BEGIN
(* ===== verification/Writei.v ===== *)
(** * Writing a file ([writei] and [iupdate] of [fs.c])

    [wrote] is what writing bytes at an offset does to a file and its disk:
    the bytes of the file in that range are the ones written, all others are
    as before, the file owns the blocks it had and blocks that were free, and
    no other block that is in use has changed. [writei] does this, stores the
    inode, and what [readi] then delivers is what was written. *)

From stdpp Require Import base gmap strings numbers list.
From S2P Require Import Prelude State Spinlock Strings Printf Bytes Memory Kalloc Vm PageTable UserMem Proc.
From S2P Require Import Sleeplock Quiet Bio Cache Log LogSpec Txn Uio Fs Bitmap FileData FileWrite.

(** ** The contents of a file that is written *)

(** The blocks of a file. *)
Definition owns (x : inode) (V : disk) (a : Z) : Prop :=
  a <> 0 /\ (a = ind_addr x \/ exists bn, (bn < MAXFILE)%nat /\ a = addr_of x V bn).

Record wrote (sb : superblock) (x : inode) (V : disk) (off : nat) (data : list Z) (x' : inode) (V' : disk) : Prop := {
  wr_wf : ino_wf sb x' V';
  wr_map : map_wf sb V';
  wr_x : x' = set_i_addrs (i_addrs x') x;
  wr_bytes i : (i < MAXFILE * BSIZE)%nat -> fbyte x' V' i =
    if decide (off <= i < off + length data)%nat then nth (i - off) data 0 else fbyte x V i;
  wr_there i : (i < length data)%nat -> addr_of x' V' ((off + i) / BSIZE) <> 0;
  wr_keep bn : (bn < MAXFILE)%nat -> addr_of x V bn <> 0 -> addr_of x' V' bn <> 0;
  wr_owns a : owns x' V' a -> owns x V a \/ in_use sb V a = false;
  wr_other z : 0 <= z < sb_size sb -> in_use sb V z = true ->
    (forall b, 0 <= b < sb_size sb -> BBLOCK b sb <> z) -> ~ owns x V z -> V' z = V z;
  wr_used z : 0 <= z < sb_size sb -> in_use sb V z = true -> in_use sb V' z = true
}.

Section wrote.
Context (sb : superblock) (Hsb : sb_ok sb).
Implicit Types (x : inode) (V : disk) (data : list Z).

Lemma block_lt i : (i < MAXFILE * BSIZE)%nat -> (i / BSIZE < MAXFILE)%nat.
Proof. intros H. apply Nat.div_lt_upper_bound; [pose proof BSIZE_pos; lia|lia]. Qed.

Lemma ino_blocks_ok x V : ino_wf sb x V -> blocks_ok x V.
Proof. intros Wx. split; [apply Wx|]. intros bn Hbn Ha. by destruct (iw_data _ _ _ Wx bn Hbn Ha). Qed.

Lemma owns_data x V a : ino_wf sb x V -> owns x V a -> data_block sb V a.
Proof. intros Wx [H0 [->|(bn & Hbn & ->)]]; [by apply (iw_ind _ _ _ Wx)|by apply (iw_data _ _ _ Wx)]. Qed.

(** A file that only grows. *)
Lemma wrote_grown x V off x' V' : fgrown sb x V x' V' -> wrote sb x V off [] x' V'.
Proof.
  intros G. split; try apply G.
  - intros i Hi. rewrite decide_False by (cbn; lia). unfold fbyte. by rewrite (gr_content _ _ _ _ _ G) by by apply block_lt.
  - cbn. lia.
  - intros bn Hbn Ha. by rewrite (gr_keep _ _ _ _ _ G).
  - intros a [H0 [->|(bn & Hbn & ->)]].
    + destruct (decide (ind_addr x = 0)) as [E|E]; [right; by apply G|left].
      rewrite (gr_ind _ _ _ _ _ G) by done. split; [done|by left].
    + destruct (decide (addr_of x V bn = 0)) as [E|E]; [right; by apply G|left].
      rewrite (gr_keep _ _ _ _ _ G) by done. split; [done|right; by exists bn].
  - intros z Hz Hu Hn Ho. apply G; [done..|]. destruct (decide (z = 0)); [by right|left].
    intros ->. apply Ho. split; [done|by left].
Qed.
END
Filter the entries above and return only the lines holding "split".

Proof. intros Wx. split; [apply Wx|]. intros bn Hbn Ha. by destruct (iw_data _ _ _ Wx bn Hbn Ha). Qed.
  intros G. split; try apply G.
      rewrite (gr_ind _ _ _ _ _ G) by done. split; [done|by left].
      rewrite (gr_keep _ _ _ _ _ G) by done. split; [done|right; by exists bn].
    intros ->. apply Ho. split; [done|by left].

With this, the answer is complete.